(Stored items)
+ + + +

(** One event of the socket held in [wsRef.current], or one call by the
    user.  The [onopen], [onclose] and interval callbacks of a socket that
    an earlier [disconnect] has already released are not modelled. *)
Definition step (env : option string) (o : UseWebSocketOptions)
    (st : HookState) (ev : HookEvent) : HookState :=
  match ev with
  | Connect =>
      (* [if (!enabled || wsRef.current) return;] *)
      if negb (opt_enabled o) then st
      else match ws st with
           | Some _ => st
           | None => set_ws (Some (mkSocket (connect_url env o) CONNECTING None))
                       (connected st) st
           end
  | Opened =>
      match ws st with
      | Some sk =>
          set_ws (Some (mkSocket (url sk) OPEN (Some ping_period_ms))) true st
      | None => st
      end
  | Message m => on_message st m
  | PingTick =>
      (* the interval callback: [if (ws.readyState === WebSocket.OPEN)] *)
      match ws st with
      | Some sk =>
          match ping_interval sk with
          | Some _ => if bool_decide (readyState sk = OPEN)
                      then send "ping" st else st
          | None => st
          end
      | None => st
      end
  | Closed => set_ws None false st
  | Disconnect =>
      match ws st with
      | Some _ => set_ws None false st
      | None => st
      end
  | SendMessage s => sendMessage s st
  | StartStreaming => startStreaming st
  | StopStreaming => stopStreaming st
  | ClearLogs =>
      mkHook (connected st) [] [] (ws st) (sent st)
  end.

Definition run (env : option string) (o : UseWebSocketOptions)
    (st : HookState) (evs : list HookEvent) : HookState :=
  foldl (step env o) st evs.

Definition log_line_payloads (ms : list (option WebSocketMessageUnion))
    : list string :=
  omap (fun m => match m with
                 | Some (WebSocketLogLine _ line _) => Some line
                 | _ => None
                 end) ms.

End WsHook.

(** ** The API client's response interceptor ([lib/api-client.ts])

    Browser environment ([typeof window !== "undefined"]).  [localStorage]
    holds the tokens; [getItem] answers [None] for a missing key, and an
    empty string is falsy in the [if (token ...)] tests. *)
Module ApiClient.

Record Storage := mkStorage {
  access_token : option string;
  refresh_token : option string;
  user : option string;
  location : option string    (* [window.location.href] after a redirect *)
}.

(** [InternalAxiosRequestConfig & { _retry?: boolean }], reduced to the
    parts the interceptors read or write. *)
Record Config := mkConfig {
  cfg_url : string;
  retry_flag : bool;
  authorization : option string
}.

Inductive Error :=
  | HttpError (status : option Z)   (* [AxiosError]; [None]: no response *)
  | RefreshFailed                  (* the rejection of [axios.post(.../auth/refresh)] *)
  | OutOfFuel.

Inductive Result := Ok (status : Z) | Err (e : Error).

Definition truthy (o : option string) : option string :=
  match o with
  | Some s => if bool_decide (s = "") then None else Some s
  | None => None
  end.

(** The request interceptor: [Authorization: Bearer <token>] when a token
    is stored. *)
Definition request_interceptor (st : Storage) (cfg : Config) : Config :=
  match truthy (access_token st) with
  | Some t => mkConfig (cfg_url cfg) (retry_flag cfg) (Some ("Bearer " +:+ t))
  | None => cfg
  end.

Section Interceptor.

(** The backend: the HTTP status answered to a request ([None]: network
    error), and the [/auth/refresh] endpoint ([None]: the post rejects). *)
Variable backend : Config -> option Z.
Variable refresh_endpoint : string -> option (string * string).

(** [apiClient(config)]: request interceptor, send, response interceptor.
    The result, the final storage, and the configs sent, in order.  The
    retry [return apiClient(originalRequest)] is the recursive call; [fuel]
    bounds the recursion depth. *)
Fixpoint api_request (fuel : nat) (cfg : Config) (st : Storage)
    : Result * Storage * list Config :=
  match fuel with
  | O => (Err OutOfFuel, st, [])
  | S n =>
      let cfg1 := request_interceptor st cfg in
      let resp := backend cfg1 in
      match resp with
      | Some code =>
          if (200 <=? code) && (code <? 300) then (Ok code, st, [cfg1])
          else if (code =? 401) && negb (retry_flag cfg1) then
            (* [originalRequest._retry = true] *)
            match truthy (refresh_token st) with
            | Some rt =>
                match refresh_endpoint rt with
                | Some (new_access, new_refresh) =>
                    let st' := mkStorage (Some new_access) (Some new_refresh) (user st)
                                 (location st) in
                    let cfg2 := mkConfig (cfg_url cfg1) true
                                  (Some ("Bearer " +:+ new_access)) in
                    let '(r, st'', sent) := api_request n cfg2 st' in
                    (r, st'', cfg1 :: sent)
                | None =>
                    (Err RefreshFailed,
                     mkStorage None None None (Some "/login"), [cfg1])
                end
            | None => (Err (HttpError resp), st, [cfg1])
            end
          else (Err (HttpError resp), st, [cfg1])
      | None => (Err (HttpError resp), st, [cfg1])
      end
  end.

End Interceptor.

End ApiClient.

(** ** Authentication store ([stores/auth.store.ts], [useAuthStore]) *)
Module AuthStore.

Inductive UserRole := ADMIN | MODERATOR | VIEWER.

Record User := mkUser {
  user_id : Z;
  username : string;
  email : string;
  role : UserRole;
  user_is_active : bool;
  user_created_at : string;
  user_updated_at : string
}.

Record TokenResponse := mkTokenResponse {
  tr_access_token : string;
  tr_refresh_token : string;
  tr_token_type : string;
  tr_user : User
}.

Record AuthState := mkAuthState {
  user : option User;
  accessToken : option string;
  refreshToken : option string;
  isAuthenticated : bool
}.

(** The store together with the [localStorage] token entries it writes. *)
Record World := mkWorld {
  state : AuthState;
  ls_access_token : option string;
  ls_refresh_token : option string
}.

Definition initial_state : AuthState := mkAuthState None None None false.

Definition login (data : TokenResponse) (w : World) : World :=
  mkWorld (mkAuthState (Some (tr_user data)) (Some (tr_access_token data))
             (Some (tr_refresh_token data)) true)
    (Some (tr_access_token data)) (Some (tr_refresh_token data)).

Definition logout (w : World) : World :=
  mkWorld (mkAuthState None None None false) None None.

(** [set({ user })] merges: the other fields are kept. *)
Definition updateUser (u : User) (w : World) : World :=
  let s := state w in
  mkWorld (mkAuthState (Some u) (accessToken s) (refreshToken s)
             (isAuthenticated s))
    (ls_access_token w) (ls_refresh_token w).

Definition auth_invariant (s : AuthState) : Prop :=
  isAuthenticated s = true <-> accessToken s <> None.

(** Rehydration by [persist] in the revision whose [partialize] keeps only
    [user] and [isAuthenticated]: the persisted fields are merged into the
    initial state. *)
Definition rehydrate_partial (persisted : option User * bool) : AuthState :=
  mkAuthState (fst persisted) (accessToken initial_state)
    (refreshToken initial_state) (snd persisted).

End AuthStore.

(** ** Query keys ([serverKeys]) and react-query's partial key matching *)
Module ServerKeys.
Import WsTypes.

(** An element of a query key: a string, a number, or the optional
    [filters] record of [serverKeys.list(filters)]. *)
Inductive KeyPart :=
  | KStr (s : string)
  | KNum (z : Z)
  | KFilters (filters : option (list (string * JSON))).

Definition all : list KeyPart := [KStr "servers"].
Definition lists : list KeyPart := all ++ [KStr "list"].
Definition list_key (filters : option (list (string * JSON))) : list KeyPart :=
  lists ++ [KFilters filters].
Definition details : list KeyPart := all ++ [KStr "detail"].
Definition detail (id : Z) : list KeyPart := details ++ [KNum id].
Definition stats (id : Z) : list KeyPart := all ++ [KStr "stats"; KNum id].

(** The filter keys the hooks pass to [cancelQueries],
    [invalidateQueries] and [removeQueries] ([serverKeys.lists()] and
    [serverKeys.detail(id)]) hold strings and numbers only. *)
Inductive FilterPart := FStr (s : string) | FNum (z : Z).

Definition filter_part (b : FilterPart) : KeyPart :=
  match b with FStr s => KStr s | FNum z => KNum z end.

Definition lists_filter : list FilterPart := [FStr "servers"; FStr "list"].
Definition detail_filter (id : Z) : list FilterPart :=
  [FStr "servers"; FStr "detail"; FNum id].

(** [partialMatchKey(a, b)] on a string or number [b]: [a === b]. *)
Definition part_match (a : KeyPart) (b : FilterPart) : bool :=
  match a, b with
  | KStr x, FStr y => bool_decide (x = y)
  | KNum x, FNum y => bool_decide (x = y)
  | _, _ => false
  end.

(** [partialMatchKey(queryKey, filterKey)] on arrays: every index of the
    filter key matches the query key at the same index; past the end of the
    query key the element is [undefined], which matches nothing. *)
Fixpoint partialMatchKey (q : list KeyPart) (f : list FilterPart) : bool :=
  match f, q with
  | [], _ => true
  | b :: f', a :: q' => part_match a b && partialMatchKey q' f'
  | _ :: _, [] => false
  end.

End ServerKeys.

(** ** The delete and update mutations of [useServerActions]

    Same cache model as the power mutations; the backend request of these
    mutations is not logged in [requests], which records power actions. *)
Module ServerCrud.
Import ServerActions.

(** The settlement of [serverService.deleteServer(id)], which resolves
    with no data. *)
Inductive VoidOutcome := Deleted | DeleteRejected (detail : option string).

(** [queryClient.removeQueries({queryKey: serverKeys.detail(k)})]: the
    query and with it its stale mark leave the cache. *)
Definition remove_detail (k : Z) (c : Client) : Client :=
  mkClient (delete k (details c)) (invalidated c ∖ {[k]})
    (lists_invalidated c) (toasts c) (requests c).

Definition delete_key (k : Z) : string * Z := ("delete-", k).

Definition deleteServer_onMutate (k : Z) (c : Client) : Client :=
  toast (ToastLoading (delete_key k) "Deleting server...") c.

Definition deleteServer_onSuccess (k : Z) (c : Client) : Client :=
  let c1 := invalidate_lists c in
  let c2 := remove_detail k c1 in
  toast (ToastSuccess (delete_key k) "Server deleted successfully") c2.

+ + + +

• [PROBLEM TO WORK ON]: Copy the records above exactly, beginning at the line that contains "retry [return apiClient(originalRequest)]" and stopping after the line that contains "username : string;".

• [ANSWER SPACE]:
    retry [return apiClient(originalRequest)] is the recursive call; [fuel]
    bounds the recursion depth. *)
Fixpoint api_request (fuel : nat) (cfg : Config) (st : Storage)
    : Result * Storage * list Config :=
  match fuel with
  | O => (Err OutOfFuel, st, [])
  | S n =>
      let cfg1 := request_interceptor st cfg in
      let resp := backend cfg1 in
      match resp with
      | Some code =>
          if (200 <=? code) && (code <? 300) then (Ok code, st, [cfg1])
          else if (code =? 401) && negb (retry_flag cfg1) then
            (* [originalRequest._retry = true] *)
            match truthy (refresh_token st) with
            | Some rt =>
                match refresh_endpoint rt with
                | Some (new_access, new_refresh) =>
                    let st' := mkStorage (Some new_access) (Some new_refresh) (user st)
                                 (location st) in
                    let cfg2 := mkConfig (cfg_url cfg1) true
                                  (Some ("Bearer " +:+ new_access)) in
                    let '(r, st'', sent) := api_request n cfg2 st' in
                    (r, st'', cfg1 :: sent)
                | None =>
                    (Err RefreshFailed,
                     mkStorage None None None (Some "/login"), [cfg1])
                end
            | None => (Err (HttpError resp), st, [cfg1])
            end
          else (Err (HttpError resp), st, [cfg1])
      | None => (Err (HttpError resp), st, [cfg1])
      end
  end.

End Interceptor.

End ApiClient.

(** ** Authentication store ([stores/auth.store.ts], [useAuthStore]) *)
Module AuthStore.

Inductive UserRole := ADMIN | MODERATOR | VIEWER.

Record User := mkUser {
  user_id : Z;
  username : string;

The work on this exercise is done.